Spring MVC type conversion : PropertyEditor or Converter?

Jerome Dalbert picture Jerome Dalbert · Sep 22, 2012 · Viewed 48.5k times · Source

I am looking for the easiest and simplest way to bind and convert data in Spring MVC. If possible, without doing any xml configuration.

So far I've been using PropertyEditors like so :

public class CategoryEditor extends PropertyEditorSupport {

    // Converts a String to a Category (when submitting form)
    @Override
    public void setAsText(String text) {
        Category c = new Category(text);
        this.setValue(c);
    }

    // Converts a Category to a String (when displaying form)
    @Override
    public String getAsText() {
        Category c = (Category) this.getValue();
        return c.getName();
    }

}

and

...
public class MyController {

    @InitBinder
    public void initBinder(WebDataBinder binder) {
        binder.registerCustomEditor(Category.class, new CategoryEditor());
    }

    ...

}

It is simple : both conversion are defined in the same class, and the binding is straightforward. If I wanted to do a general binding across all my controllers, I could still add 3 lines in my xml config.

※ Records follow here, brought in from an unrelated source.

(** ** The Gantt table

    [make_gantt] adds whole weeks to the start of the project.  A
    [datetime.date] is embedded as its proleptic Gregorian ordinal, day 1
    being [date.min] and day 3652059 [date.max] (9999-12-31); adding a
    [timedelta] that leaves this range raises [OverflowError].  The data
    frame of pandas is embedded as its columns and its rows. *)

Inductive exn := OverflowError.

Definition date := Z.

Definition MAXORDINAL : Z := 3652059.

(** [d + timedelta(days=days)] *)
Definition date_add (d : date) (days : Z) : exn + date :=
  let o := (d + days)%Z in
  if ((0 <? o)%Z && (o <=? MAXORDINAL)%Z)%bool then inr o else inl OverflowError.

(** The days of [timedelta(weeks=n)]. *)
Definition timedelta_weeks (n : Z) : Z := (7 * n)%Z.

Definition bind_exn {A B} (m : exn + A) (k : A -> exn + B) : exn + B :=
  match m with
  | inl e => inl e
  | inr a => k a
  end.

Record gantt_row := mkRow {
  Task : str; Start : date; Finish : date; Phase : str; Gate : str
}.

Record DataFrame := mkDataFrame {
  columns : list string;
  rows : list gantt_row
}.

Section MakeGantt.

Notation "x <- m ;; k" := (bind_exn m (fun x => k))
  (at level 61, m at next level, right associativity).

Definition make_gantt (project_start : date) : exn + DataFrame :=
  let w := fun weeks => date_add project_start (timedelta_weeks weeks) in
  s1 <- w 0%Z ;; f1 <- w 2%Z ;;
  s2 <- w 1%Z ;; f2 <- w 3%Z ;;
  s3 <- w 2%Z ;; f3 <- w 5%Z ;;
  s4 <- w 3%Z ;; f4 <- w 6%Z ;;
  s5 <- w 5%Z ;; f5 <- w 8%Z ;;
  s6 <- w 8%Z ;; f6 <- w 12%Z ;;
  s7 <- w 12%Z ;; f7 <- w 13%Z ;;
  inr (mkDataFrame
         ["Task"; "Start"; "Finish"; "Phase"; "Gate"]%string
         [ mkRow (lit "DEFINE " ++ [bullet_glyph] ++ lit " Charter + CTQs + SIPOC")
             s1 f1 (lit "DEFINE") (lit "Gate: Sponsor approval");
           mkRow (lit "DEFINE " ++ [bullet_glyph] ++ lit " Safety + Legal boundaries")
             s2 f2 (lit "DEFINE") (lit "Gate: Sign-offs");
           mkRow (lit "MEASURE " ++ [bullet_glyph] ++ lit " Baseline + Data Plan")
             s3 f3 (lit "MEASURE") (lit "Gate: Baseline report");
           mkRow (lit "MEASURE " ++ [bullet_glyph]
                    ++ lit " MSA (Measurement System Analysis)")
             s4 f4 (lit "MEASURE") (lit "Gate: Gage R&R acceptable");
           mkRow (lit "ANALYZE " ++ [bullet_glyph] ++ lit " Capability + Root Cause")
             s5 f5 (lit "ANALYZE") (lit "Gate: Verified drivers");
           mkRow (lit "IMPROVE " ++ [bullet_glyph] ++ lit " Pilot Solutions + DOE")
             s6 f6 (lit "IMPROVE") (lit "Gate: Verified improvement");
           mkRow (lit "CONTROL " ++ [bullet_glyph] ++ lit " Control Plan + SPC")
             s7 f7 (lit "CONTROL") (lit "Gate: Sustainment ready") ]).

End MakeGantt.

(** Tasks that follow one another: each starts after the one before has
    started and no later than it ends, and ends after it. *)
Fixpoint chained (rs : list gantt_row) : Prop :=
  match rs with
  | r1 :: ((r2 :: _) as rest) =>
      (Start r1 < Start r2 /\ Start r2 <= Finish r1 /\ Finish r1 < Finish r2)%Z
      /\ chained rest
  | _ => True
  end.

(** ** The payload utilisation

    [payload_util = min(100.0, (density * 3800) / max(trailer_payload, 1e-9) * 100.0)],
    on the floats the sidebar gives.  [min] and [max] of Python keep their
    first argument unless the second is strictly smaller (larger); a true
    division by zero raises ZeroDivisionError, here [None]. *)

Definition py_min (a b : float) : float := if (b <? a)%float then b else a.

Definition py_max (a b : float) : float := if (a <? b)%float then b else a.

Definition truediv (a b : float) : option float :=
  if (b =? 0)%float then None else Some (a / b)%float.

Definition payload_util (density trailer_payload : float) : option float :=
  match truediv (density * 3800)%float (py_max trailer_payload 1e-9%float) with
  | Some q => Some (py_min 100.0%float (q * 100.0)%float)
  | None => None
  end.

(** ** The export of the report

    The tab that exports the PDF builds the title and the six sections of
    the report and calls [build_pdf_report] with the watermark of the
    application.  The fields of its f-strings (the numbers of the sidebar
    and of the snapshot, formatted by Python) come here as the strings they
    are formatted to. *)

Definition WATERMARK_TEXT : str := lit "property of DSGE, Region V fouo".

But Spring 3.x introduced a new way to do it, using Converters :

Within a Spring container, this system can be used as an alternative to PropertyEditors

So let's say I want to use Converters because it is "the latest alternative". I would have to create two converters :

public class StringToCategory implements Converter<String, Category> {

    @Override
    public Category convert(String source) {
        Category c = new Category(source);
        return c;
    }

}

public class CategoryToString implements Converter<Category, String> {

    @Override
    public String convert(Category source) {
        return source.getName();
    }

}

First drawback : I have to make two classes. Benefit : no need to cast thanks to genericity.

Then, how do I simply data bind the converters ?

Second drawback : I haven't found any simple way (annotations or other programmatic facilities) to do it in a controller : nothing like someSpringObject.registerCustomConverter(...);.

The only ways I've found would be tedious, not simple, and only about general cross-controller binding :

  • XML config :

    <bean id="conversionService"
      class="org.springframework.context.support.ConversionServiceFactoryBean">
        <property name="converters">
            <set>
                <bean class="somepackage.StringToCategory"/>
                <bean class="somepackage.CategoryToString"/>
            </set>
        </property>
    </bean>
    
  • Java config (only in Spring 3.1+) :

    @EnableWebMvc
    @Configuration
    public class WebConfig extends WebMvcConfigurerAdapter {
    
        @Override
        protected void addFormatters(FormatterRegistry registry) {
            registry.addConverter(new StringToCategory());
            registry.addConverter(new CategoryToString());
        }
    
    }
    

With all these drawbacks, why using Converters ? Am I missing something ? Are there other tricks that I am not aware of ?

I am tempted to go on using PropertyEditors... Binding is much easier and quicker.

Answer

Biju Kunjummen picture Biju Kunjummen · Sep 22, 2012

With all these drawbacks, why using Converters ? Am I missing something ? Are there other tricks that I am not aware of ?

No, I think you have very comprehensively described both PropertyEditor and Converter, how each one is declared and registered.

In my mind, PropertyEditors are limited in scope - they help convert String to a type, and this string typically comes from UI, and so registering a PropertyEditor using @InitBinder and using WebDataBinder makes sense.

Converter on the other hand is more generic, it is intended for ANY conversion in the system - not just for UI related conversions(String to target type). For eg, Spring Integration uses a converter extensively for converting a message payload to a desired type.

I think for UI related flows PropertyEditors are still appropriate especially for the case where you need to do something custom for a specific command property. For other cases, I would take the recommendation from Spring reference and write a converter instead(for eg, to convert from a Long id to an entity say, as a sample).